Segment Start: Stored data
Lemma wp_cleanup_turn retention v last_run c :
  0 <= retention -> recorded last_run (c_db c) ->
  wp (cleanup_turn retention v) (fun r c' => r = Ok true /\ queues_of (c_db c') = queues_of (c_db c) /\
    (exists s1, only_expired (cutoff_at retention (c_step c)) (c_db c) s1 /\
       i_accepted (s_ingest (c_db c')) = i_accepted (s_ingest s1) /\
       r_executions (s_results (c_db c')) = r_executions (s_results s1)) /\
    (i_meta (s_ingest (c_db c')) = i_meta (s_ingest (c_db c)) \/
     exists v' j m, v = Some v' /\ (c_step c <= j < m)%nat /\ may_vacuum v' last_run (clock j) /\
       vacuumed m (c_db c) (c_db c'))) c.
Proof using Hclock.
  intros Hret Hrec. unfold cleanup_turn. wp_rule. eapply wp_mono; [by apply wp_cleanup_task|]. intros r1 c1 (-> & Ho & Hs1).
  assert (Hrec1 : recorded last_run (c_db c1)) by (unfold recorded; by rewrite (oe_meta _ _ _ Ho)).
  assert (Hsame : forall n, wp (mret true) (fun r c' => r = Ok true /\ queues_of (c_db c') = queues_of (c_db c) /\
    (exists s1, only_expired (cutoff_at retention (c_step c)) (c_db c) s1 /\
       i_accepted (s_ingest (c_db c')) = i_accepted (s_ingest s1) /\
       r_executions (s_results (c_db c')) = r_executions (s_results s1)) /\
    (i_meta (s_ingest (c_db c')) = i_meta (s_ingest (c_db c)) \/
     exists v' j m, v = Some v' /\ (c_step c <= j < m)%nat /\ may_vacuum v' last_run (clock j) /\
       vacuumed m (c_db c) (c_db c'))) (Conn n (c_db c1))).
  { intros n. wp_rule. cbn [c_db]. split; [done|]. split; [apply Ho|]. split; [by exists (c_db c1)|left; apply Ho]. }
  destruct v as [v|]; [|destruct c1; apply Hsame].
  wp_rule. wp_rule. eapply wp_mono; [by apply (wp_last_vacuum_run last_run)|].
  intros [[last|]|e] [n2 s2] (E2 & Hs2 & Hlast); cbn [c_db c_step] in E2, Hs2; subst s2; [specialize (Hlast _ eq_refl); simplify_eq| |].
  2:{ by specialize (Hlast _ eq_refl). }
  2:{ apply Hsame. }
  wp_rule. unfold vacuum_is_due. wp_rule. wp_rule. cbn beta iota. wp_rule. cbn [c_step c_db].
  destruct (is_due _ _ last_run v) as [[]|e] eqn:Edue; [|apply Hsame..]. apply is_due_spec in Edue.
  wp_rule. wp_rule. eapply wp_mono; [apply wp_store_vacuum|]. cbn [c_db c_step]. intros r c3 (Ha & Hx & Hq & Hm). wp_rule.
  split; [done|]. split; [rewrite Hq; apply Ho|]. split; [by exists (c_db c1)|].
  destruct Hm as [Hm|(m & Hjm & Hm)]; [left; rewrite Hm; apply Ho|]. right. exists v, n2, m.
  unfold vacuumed in *. rewrite Hm, (oe_meta _ _ _ Ho). split_and!; [done|lia|lia|done|done].
Qed.
End cleanup.

(** C36. A turn of the cleanup task never fails, and keeps to the retention and to the schedule: it deletes no
    job accepted within the retention and no execution changed within it, and changes no other record,
    no queue and no other entry of the metadata; and it records a vacuum only when the schedule says so
    at a time it has asked the clock for: the time of day of the schedule has come, and [every] has
    passed since the vacuum recorded last, if there is one. A vacuum it records is the one the next turn
    reads back. *)
Theorem cleanup_turn_respects_retention_and_schedule `{Host} `{EnvLaws} retention v last_run n s r c' :
  (forall n, 0 <= clock n <= i64_max) -> 0 <= retention -> recorded last_run s ->
  cleanup_turn retention v (Conn n s) = (r, c') ->
  let cutoff := Z.max 0 (clock n - retention / 1000000) in
  r = Ok true /\
  i_accepted (s_ingest (c_db c')) ⊆ i_accepted (s_ingest s) /\
  r_executions (s_results (c_db c')) ⊆ r_executions (s_results s) /\
  (forall k a, i_accepted (s_ingest s) !! k = Some a -> cutoff <= ar_created_at a ->
     i_accepted (s_ingest (c_db c')) !! k = Some a) /\
  (forall k x, r_executions (s_results s) !! k = Some x -> cutoff <= er_updated_at x ->
     r_executions (s_results (c_db c')) !! k = Some x) /\
  s_names (c_db c') = s_names s /\ i_queues (s_ingest (c_db c')) = i_queues (s_ingest s) /\
  r_queues (s_results (c_db c')) = r_queues (s_results s) /\
  (i_meta (s_ingest (c_db c')) = i_meta (s_ingest s) \/
   exists v' j m, v = Some v' /\ (n <= j < m)%nat /\ may_vacuum v' last_run (clock j) /\
     i_meta (s_ingest (c_db c')) = <["last_vacuum_run"%string := pretty (clock m)]> (i_meta (s_ingest s)) /\
     recorded (Some (clock m)) (c_db c')).
Proof.
  intros Hclock Hret Hrec Hrun cutoff.
  destruct (wp_run _ _ _ _ _ (wp_cleanup_turn Hclock retention v last_run (Conn n s) Hret Hrec) Hrun)
    as (-> & [= Hn Hiq Hrq] & (s1 & Ho & Ha & Hx) & Hm). cbn [c_db c_step] in *. rewrite Ha, Hx.
  split_and!; [done|apply Ho|apply Ho|apply Ho|apply Ho|done..|].
  destruct Hm as [Hm|(v' & j & m & -> & Hjm & Hdue & Hm)]; [by left|right].
  exists v', j, m. split_and!; [done|lia|lia|done|done|]. split; [rewrite Hm; by rewrite lookup_insert_eq|].
  simpl. pose proof (Hclock m). unfold i64_min, i64_max in *. lia.
Qed.

(** A clock that stays within the years of an [i64] *)
Definition bounded_env : Env := {|
  clock := fun n => Z.min (10000000000 + Z.of_nat n) i64_max;
  instant := instant (Env := model_env); uuid_v4 := uuid_v4 (Env := model_env);
  fault := fault (Env := model_env); sqlite_error := sqlite_error (Env := model_env);
  row_order := @row_order model_env; pick_match := @pick_match model_env;
  next_rowid := next_rowid (Env := model_env)
|}.

Lemma bounded_env_laws : EnvLaws bounded_env.
Proof. destruct model_env_laws. by split. Qed.

(** A job accepted long ago, one accepted within the hour, a vacuum of a month ago *)
Definition example_aged : store :=
  mkStore {[ "email"%string ]}
    (mkIngestDb ∅
       {[ 1 := mkAcceptedRow "email" [] None 5000 5000; 2 := mkAcceptedRow "email" [] None 9999999999 9999999999 ]}
       {["last_vacuum_run"%string := "7000000000"%string]})
    (mkResultsDb ∅ ∅).

Lemma cleanup_turn_respects_retention_and_schedule_witness :
  let out := cleanup_turn (Hst := example_host) (E := bounded_env) 3600000000000
               (Some (mkVacuumConfig "03:00" "1h")) (Conn 50 example_aged) in
  fst out = Ok true /\
  i_accepted (s_ingest (c_db (snd out))) !! 1 = None /\
  i_accepted (s_ingest (c_db (snd out))) !! 2 = i_accepted (s_ingest example_aged) !! 2 /\
  ~ recorded (Some 7000000000) (c_db (snd out)) /\
  exists m, i_meta (s_ingest (c_db (snd out))) !! "last_vacuum_run"%string = Some (pretty (clock (Env := bounded_env) m)).
Proof.
  intros out. destruct out as [r c'] eqn:Eout. cbn [fst snd].
  assert (E : (fst out, snd out) = (r, c')) by by rewrite Eout. vm_compute in E. injection E as <- <-.
  destruct (cleanup_turn_respects_retention_and_schedule (H := example_host) (E := bounded_env) (H0 := bounded_env_laws)
    3600000000000 (Some (mkVacuumConfig "03:00" "1h")) (Some 7000000000) 50 example_aged _ _
    ltac:(intros; simpl; unfold i64_max; lia) ltac:(lia) ltac:(split; [vm_compute; reflexivity|simpl; unfold i64_min, i64_max; lia]) Eout)
    as (_ & _ & _ & Hkeep & _ & _ & _ & _ & Hvac).
  assert (Hnot : forall s, i_meta (s_ingest s) !! "last_vacuum_run"%string <> Some "7000000000"%string -> ~ recorded (Some 7000000000) s).
  { intros s Hs [Hm _]. apply Hs. rewrite Hm. vm_compute. reflexivity. }
  split_and!; [done|by vm_compute| | |].
  - apply Hkeep; [done|]. vm_compute. discriminate.
  - apply Hnot. vm_compute. discriminate.
  - destruct Hvac as [Hm|(v' & j & m & _ & _ & _ & _ & Hm & _)]; [|by exists m].
    apply (f_equal (lookup "last_vacuum_run"%string)) in Hm. vm_compute in Hm. discriminate Hm.
Defined.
Segment End: Stored data
How to complete this task: Once the line with "intros n. wp_rule." is found in the records above, print exactly that line and every line after it through the line with "no queue and".

Written solution:
  { intros n. wp_rule. cbn [c_db]. split; [done|]. split; [apply Ho|]. split; [by exists (c_db c1)|left; apply Ho]. }
  destruct v as [v|]; [|destruct c1; apply Hsame].
  wp_rule. wp_rule. eapply wp_mono; [by apply (wp_last_vacuum_run last_run)|].
  intros [[last|]|e] [n2 s2] (E2 & Hs2 & Hlast); cbn [c_db c_step] in E2, Hs2; subst s2; [specialize (Hlast _ eq_refl); simplify_eq| |].
  2:{ by specialize (Hlast _ eq_refl). }
  2:{ apply Hsame. }
  wp_rule. unfold vacuum_is_due. wp_rule. wp_rule. cbn beta iota. wp_rule. cbn [c_step c_db].
  destruct (is_due _ _ last_run v) as [[]|e] eqn:Edue; [|apply Hsame..]. apply is_due_spec in Edue.
  wp_rule. wp_rule. eapply wp_mono; [apply wp_store_vacuum|]. cbn [c_db c_step]. intros r c3 (Ha & Hx & Hq & Hm). wp_rule.
  split; [done|]. split; [rewrite Hq; apply Ho|]. split; [by exists (c_db c1)|].
  destruct Hm as [Hm|(m & Hjm & Hm)]; [left; rewrite Hm; apply Ho|]. right. exists v, n2, m.
  unfold vacuumed in *. rewrite Hm, (oe_meta _ _ _ Ho). split_and!; [done|lia|lia|done|done].
Qed.
End cleanup.

(** C36. A turn of the cleanup task never fails, and keeps to the retention and to the schedule: it deletes no
    job accepted within the retention and no execution changed within it, and changes no other record,
    no queue and no other entry of the metadata; and it records a vacuum only when the schedule says so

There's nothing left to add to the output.